Thursday, April 18, 2013

I Want My Tricorder

So this post is going to be more about artificial intelligence than it is about robotics. Maybe a tiny bit about robotics. And healthcare. If it can even be called that.

I have a bone to pick with healthcare. Hospitals, doctors, pharmaceutical companies -- that entire sprawling behemoth that exists to get us born, keep us alive, and (with any luck, although usually not) ease us towards the end. Ridiculous. The entire thing. From beginning to end the widely accepted institution that is referred to as 'healthcare' is utterly ridiculous.

Here's why: it is, for the most part, stagnant. I mean, let's forget for a moment that physicians, in their inception in the Europe of long ago and far away were thought of as little better than servants. These creatures whose function was to attend to the bodies of others so that others were free to do more important work with hands and minds.

Somewhere along the line it was got flipped upside down. Instead of living in poverty the physician, armed with decision trees and reams and reams of memorization, was thrust into upper-middle-class living. All of a sudden a physician went from making spouses depressed by circumstance a la Madam Bovary to 'dropping the MD bomb' as one of my friends once called it: i.e. single fellow in the company of straight ladies will withhold announcing his profession until he wants some action.

If science is a faith than doctors are the priests, the deacons, the ministers, the pastors, the missionaries. Making sure that we all adhere to the one true god of memorized facts and that we perform our religious duties each arbitrary recurring period. And many of us happily go to without question.

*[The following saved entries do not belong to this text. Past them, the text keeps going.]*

(* ===== verification/Server.v ===== *)
(** The server's shared state and the operations on it that other components
    call: the session table (src/session.c), reassembly entries (src/fragment.c),
    control and dummy packets (src/packet.c), and the entry point of the send
    scheduler (scheduler_add_session in src/scheduler.c).

    A [world] holds the program's global objects and its environment: the clocks,
    the results of the allocations and sends to come, and the trace of what was
    sent.  An operation is a state transformer that may be undefined.  Which thread
    holds a lock is not part of the state; each operation here runs as the critical
    section or single-thread step the locks and shard routing make of it.  Whether the
    metrics' mutex exists is, because main destroys it before its last use. *)

From stdpp Require Import list gmap.
From S2P Require Import Prelude State ReplayWindow OutQueue TaskHeap RateLimiter Metrics Crypto Wire Fragment.
Local Open Scope Z_scope.

(** ** Data *)

(** [outq] is the abstract queue of OutQueue: [push_refines], [pop_refines] and
    [destroy_frees_all] relate it to the linked one.  [None] is the null pointer. *)
Record session_t := {
  active : bool;
  s_udp_sock : Z;
  session_id : list byte;
  k_recv : list byte;
  k_send : list byte;
  send_seq : Z;
  last_recv_seq : Z;
  client_addr : sockaddr_in;
  client_addrlen : Z;
  vpn_ip : list byte;
  g_reassembly_table : list reassembly_entry_t;
  outq : option aqueue;
  last_activity : Z;
  last_activity_keepalive : Z;
  argv_MBPS : Z;
  argv_FRAG : Z;
  argv_CBR : byte;
  argv_PAD : byte;
  rw : replay_window_t;
  dummy_payload : list byte;
  final_pkt_dummy : list byte;
  static_hdr_len : Z;
}.
#[global] Instance eta_session : Settable session_t := fun s =>
  {| active := active s; s_udp_sock := s_udp_sock s; session_id := session_id s; k_recv := k_recv s;
     k_send := k_send s; send_seq := send_seq s; last_recv_seq := last_recv_seq s;
     client_addr := client_addr s; client_addrlen := client_addrlen s; vpn_ip := vpn_ip s;
     g_reassembly_table := g_reassembly_table s; outq := outq s; last_activity := last_activity s;
     last_activity_keepalive := last_activity_keepalive s; argv_MBPS := argv_MBPS s;
     argv_FRAG := argv_FRAG s; argv_CBR := argv_CBR s; argv_PAD := argv_PAD s; rw := rw s;
     dummy_payload := dummy_payload s; final_pkt_dummy := final_pkt_dummy s;
     static_hdr_len := static_hdr_len s |}.

Definition session_zero : session_t :=
  {| active := false; s_udp_sock := 0; session_id := zeros SESSION_ID_LEN; k_recv := zeros AEAD_KEY_LEN;
     k_send := zeros AEAD_KEY_LEN; send_seq := 0; last_recv_seq := 0;
     client_addr := {| sin_family := 0; sin_addr := 0; sin_port := 0 |}; client_addrlen := 0;
     vpn_ip := zeros 4; g_reassembly_table := replicate MAX_REASSEMBLY_ENTRIES entry_zero; outq := None;
     last_activity := 0; last_activity_keepalive := 0; argv_MBPS := 0; argv_FRAG := 0;
     argv_CBR := z2b 0; argv_PAD := z2b 0; rw := window_zero; dummy_payload := zeros (Z.to_nat MAX_FRAG);
     final_pkt_dummy := zeros (Z.to_nat MAX_FRAG); static_hdr_len := 0 |}.

(** [mallocs] and [sends] list the results of the allocations and [sendto] calls to
    come, success once the list is used up.  [now] and [mono] are the readings of
    the two clocks while the operation runs.  [stack_junk] is what a fresh
    16-byte stack object contains.  [g_sign_sk] is [None] until the key is loaded.
    [metrics_lock] says whether the mutex [global_metrics.lock] is initialised. *)
Record world := {
  sessions : list session_t;
  g_next_packet_id_atomic : Z;
  global_metrics : metrics_t;
  metrics_lock : bool;
  rl : rate_limiter_t;
  g_shards : list (option priority_queue_t);
  g_sign_sk : option (list byte);
  now : Z;
  mono : timespec;
  mallocs : list bool;
  sends : list bool;
  stack_junk : list byte;
  trace : list event;
}.
#[global] Instance eta_world : Settable world := fun w =>
  {| sessions := sessions w; g_next_packet_id_atomic := g_next_packet_id_atomic w;
     global_metrics := global_metrics w; metrics_lock := metrics_lock w; rl := rl w; g_shards := g_shards w; g_sign_sk := g_sign_sk w;
     now := now w; mono := mono w; mallocs := mallocs w; sends := sends w; stack_junk := stack_junk w;
     trace := trace w |}.

(** ** State transformers *)

Abbreviation M := (ST world).

(** [pthread_mutex_lock(&global_metrics.lock)]. *)
Definition lock_metrics : M unit := fun w => if metrics_lock w then Ok (tt, w) else Err DestroyedMutex.
(** An operation of metrics.c, a critical section. *)
Definition metric (f : metrics_t -> metrics_t) : M unit := _ ← lock_metrics; modify (fun w => w <| global_metrics ::= f |>).
Definition metrics_destroy : M unit := modify (fun w => w <| metrics_lock := false |>).
Definition emit (e : event) : M unit := modify (fun w => w <| trace ::= (fun t => t ++ [e]) |>).

Definition malloc : M bool := fun w =>
  match mallocs w with [] => Ok (true, w) | b :: bs => Ok (b, w <| mallocs := bs |>) end.

(** [sendto] of the whole buffer: [false] when it fails or is partial. *)
Definition sendto (sock : Z) (data : list byte) (dst : sockaddr_in) : M bool := fun w =>
  match sends w with
  | [] => Ok (true, w <| trace ::= (fun t => t ++ [UdpSend sock dst data]) |>)
  | true :: bs => Ok (true, w <| trace ::= (fun t => t ++ [UdpSend sock dst data]) |> <| sends := bs |>)
  | false :: bs => Ok (false, w <| sends := bs |>)
  end.

(** [sessions[i]] and assignment to its fields. *)
Definition session (i : nat) : M session_t := fun w =>
  match sessions w !! i with Some s => Ok (s, w) | None => Err OutOfBounds end.
Definition update (i : nat) (f : session_t -> session_t) : M unit := fun w =>
  match sessions w !! i with
  | Some s => Ok (tt, w <| sessions ::= <[i := f s]> |>)
  | None => Err OutOfBounds
  end.

(** ** session.c *)

Definition allocate_session : M (option nat) :=
  ss ← get sessions;
  match first_index (fun s => negb (active s)) ss with
  | Some i => _ ← update i (fun s => s <| rw := window_zero |>); mret (Some i)
  | None => mret None
  end.

(** The scan of [session_by_id]: [memcmp] reads the caller's 16 bytes only when it
    reaches an active session, so reading past the packet is undefined only then. *)
Fixpoint scan_id (sid : outcome (list byte)) (ss : list session_t) : outcome (option nat) :=
  match ss with
  | [] => Ok None
  | s :: ss =>
      hit ← (if active s then sid ← sid; Ok (bool_decide (session_id s = sid)) else Ok false);
      if (hit : bool) then Ok (Some O) else (r ← scan_id sid ss; Ok (fmap (M:=option) S r))
  end.

Definition session_by_id (sid : outcome (list byte)) : M (option nat) :=
  ss ← get sessions; lift (scan_id sid ss).

Definition session_by_vpnip (ip : list byte) : M (option nat) :=
  ss ← get sessions;
  mret (first_index (fun s => active s && bool_decide (vpn_ip s = ip)) ss).

Definition assign_vpn_ip_to_session (i : nat) : M unit :=
  update i (fun s => s <| vpn_ip := [z2b 10; z2b 10; z2b 0; z2b (u8 (2 + Z.of_nat i))] |>).

(** The fields cleared when a slot is given up. *)
Definition wipe (s : session_t) : session_t :=
  s <| k_recv := zeros AEAD_KEY_LEN |> <| k_send := zeros AEAD_KEY_LEN |>
    <| session_id := zeros SESSION_ID_LEN |> <| active := false |> <| send_seq := 0 |>
    <| last_recv_seq := 0 |> <| client_addr ::= (fun a => a <| sin_family := 0 |>) |>
    <| client_addrlen := 0 |> <| vpn_ip := zeros 4 |> <| last_activity := 0 |>.

Definition free_session (i : nat) : M unit :=
  s ← session i;
  if negb (active s) then mret tt
  else
    _ ← metric metrics_record_connection_closed;
    update i (fun s => wipe (s <| outq := None |>)).

(** ** fragment.c *)

Definition fragment_next_packet_id : M Z := fun w =>
  let fetch_add w := (g_next_packet_id_atomic w, w <| g_next_packet_id_atomic := u16 (g_next_packet_id_atomic w + 1) |>) in
  let '(id, w) := fetch_add w in
  if id =? 0 then Ok (fetch_add w) else Ok (id, w).

Definition sweep_reassembly_table : M unit :=
  t ← get now;
  modify (fun w => w <| sessions ::= fmap (fun s => s <| g_reassembly_table ::= fmap (expire_entry t) |>) |>).

(** ** packet.c *)

Section packet.
Context `{Sod : Sodium}.

(** [atomic_fetch_add(&s->send_seq, 1)] *)
Definition next_seq (i : nat) : M Z :=
  s ← session i; _ ← update i (fun s => s <| send_seq := u64 (send_seq s + 1) |>); mret (send_seq s).

(** [(size_t) argv_FRAG] *)
Definition frag_size (s : session_t) : Z := u64 (argv_FRAG s).

Definition send_control_packet (udp_sock : Z) (i : nat) (ctrl_type : Z) : M unit :=
  s ← session i;
  if negb (active s) then mret tt
  else
    let frag_len := frag_size s in
    if (MAX_FRAG <? frag_len) || (frag_len <? 64) then mret tt
    else
      seq ← next_seq i;
      junk ← get stack_junk;
      let header := {| packet_id := 1; fragment_offset := 1; total_ip_len := 1; flags := ctrl_type;
                       th_session_id := junk |} in
      let buf2 := tunnel_bytes header ++
                  replicate (Z.to_nat frag_len - sizeof_tunnel_header) (z2b 0x77) in
      ct ← lift (encrypt (k_send s) (session_id s) seq buf2);
      match ct with
      | None => mret tt
      | Some out =>
          let pktlen := Z.of_nat (DATA_HEADER_LEN + length out) in
          if BUFFER_SIZE <? pktlen then mret tt
          else _ ← sendto udp_sock (data_packet (session_id s) seq out) (client_addr s); mret tt
      end.

(** The session's pre-built dummy packet and its plaintext. *)
Definition dummy_parts (s : session_t) : outcome session_t :=
  p ← memcpy (final_pkt_dummy s) 0 (proto_bytes data_header);
  p ← memcpy p sizeof_proto_header (session_id s);
  let frag_len := frag_size s in
  let frag_len := if (MAX_FRAG <? frag_len) || (frag_len <? 64) then 1024 else frag_len in
  let th := {| packet_id := 1; fragment_offset := 1; total_ip_len := 1; flags := PKT_DUMMY;
               th_session_id := zeros SESSION_ID_LEN |} in
  d ← memcpy (dummy_payload s) 0 (tunnel_bytes th);
  d ← (if Z.of_nat sizeof_tunnel_header <? frag_len
       then memcpy d sizeof_tunnel_header (replicate (Z.to_nat frag_len - sizeof_tunnel_header) (z2b 0x99))
       else Ok d);
  Ok (s <| final_pkt_dummy := p |> <| dummy_payload := d |>
        <| static_hdr_len := Z.of_nat (sizeof_proto_header + SESSION_ID_LEN) |>).

Definition prepare_dummy_static_parts (i : nat) : M unit :=
  s ← session i; s' ← lift (dummy_parts s); update i (fun _ => s').

(** ** Expiry of sessions (session.c) *)

Definition expire_session (udp_sock : Z) (i : nat) : M unit :=
  s ← session i;
  t ← get now;
  if negb (active s) then mret tt
  else if SESSION_TIMEOUT_SEC <? t - last_activity s then
    _ ← send_control_packet udp_sock i PKT_CTRL_DISCONNECT;
    _ ← metric metrics_record_connection_closed;
    update i wipe
  else mret tt.

Definition cleanup_expired_sessions (udp_sock : Z) : M unit :=
  for_from 0 MAX_CLIENTS (expire_session udp_sock).

End packet.

(** ** Entry point of the scheduler (scheduler.c) *)

Definition NUM_SHARDS : Z := 4.

(** [pq_push] into shard [k]; growing the heap is one more allocation. *)
Definition shard_push (k : nat) (task : scheduler_task_t) : M unit :=
  shards ← get g_shards;
  match shards !! k with
  | None => lift (Err OutOfBounds)
  | Some None => lift (Err NullDeref)
  | Some (Some pq) =>
      grown ← (if Z.of_nat (TaskHeap.size pq) =? TaskHeap.capacity pq then malloc else mret true);
      pq ← lift (pq_push grown pq task);
      modify (fun w => w <| g_shards ::= <[k := Some pq]> |>)
  end.

Definition scheduler_add_session (sid : list byte) : M unit :=
  ok ← malloc;
  if negb ok then mret tt
  else
    t ← get mono;
    b ← lift (byte_at sid 0);
    shard_push (Z.to_nat (b mod NUM_SHARDS)) {| next_run := t; TaskHeap.session_id := sid |}.

(** [packet_queue_push] on the session's queue. *)
Definition queue_push (i : nat) (pk : list byte) (sq : Z) (ip : list byte) : M unit :=
  s ← session i;
  match outq s with
  | None => mret tt
  | Some q =>
      prio ← lift (classify_packet (Some ip) (length ip));
      ok ← malloc;
      if negb ok then mret tt
      else
        _ ← when (aq_full prio q) (metric metrics_record_queue_drop);
        update i (fun s => s <| outq := Some (aq_push {| pkt := pk; pktlen := Z.of_nat (length pk);
                                                         seq := sq; priority := prio |} q) |>)
  end.

(** [out_queue_pop] on the session's queue; it locks the queue's mutex first. *)
Definition queue_pop (i : nat) : M (option out_data) :=
  s ← session i;
  match outq s with
  | None => lift (Err NullDeref)
  | Some q =>
      match aq_pop q with
      | None => mret None
      | Some (d, q') => _ ← update i (fun s => s <| outq := Some q' |>); mret (Some d)
      end
  end.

Well I question, sir. I question.

Here is the essence of my question. We have cell phones, inspired by their creator by Star Trek communicators. Why don't we have tricorders yet?

What is it about the field of medicine that creates such mediocrity? Is it because of the endless line up of patients? Is it because (in my country) the healthcare system is snagged at every turn by red tape? For god sake's -- when we bust we're still mended by needle and thread. How long have we been using that old thing?

At least there is a little hope. At least at the fringes of our science there are some people who refuse to believe that progress in medical research is not impossible. To wit:
  1. Today the National Post came out with a piece about robots performing surgery on throat cancer. Hand tremors begone!
  2. Apparently some folks have developed some that functions sort of, kind of like a tricoder.
  3. Medical Knowledge and Artifical Intelligence. Physician, free thyself to go work on developing a tricoder.
It's a good start, but it only approaches the sort of thing I dream about. And what do I dream? Non-invasive healthcare. Preventative, profoundly non-invasive. As in: no more need to poke and prod and cut off bits of you to figure out what you have. No reason to turn your body inside out to get rid of it. Why? Because I can just, even as a layperson, take this little device and detect pre-cancerous cells within any part of my body and then take action to avoid cancer (or whatever else disease you'd like to avoid) before it even happens. Ta da!

That's the dream. Seriously, body sciences. For the greater good: think of how many more people you could save with proactive, rather than a reactive, model. Don't tell me it's impossible. Do it. Now.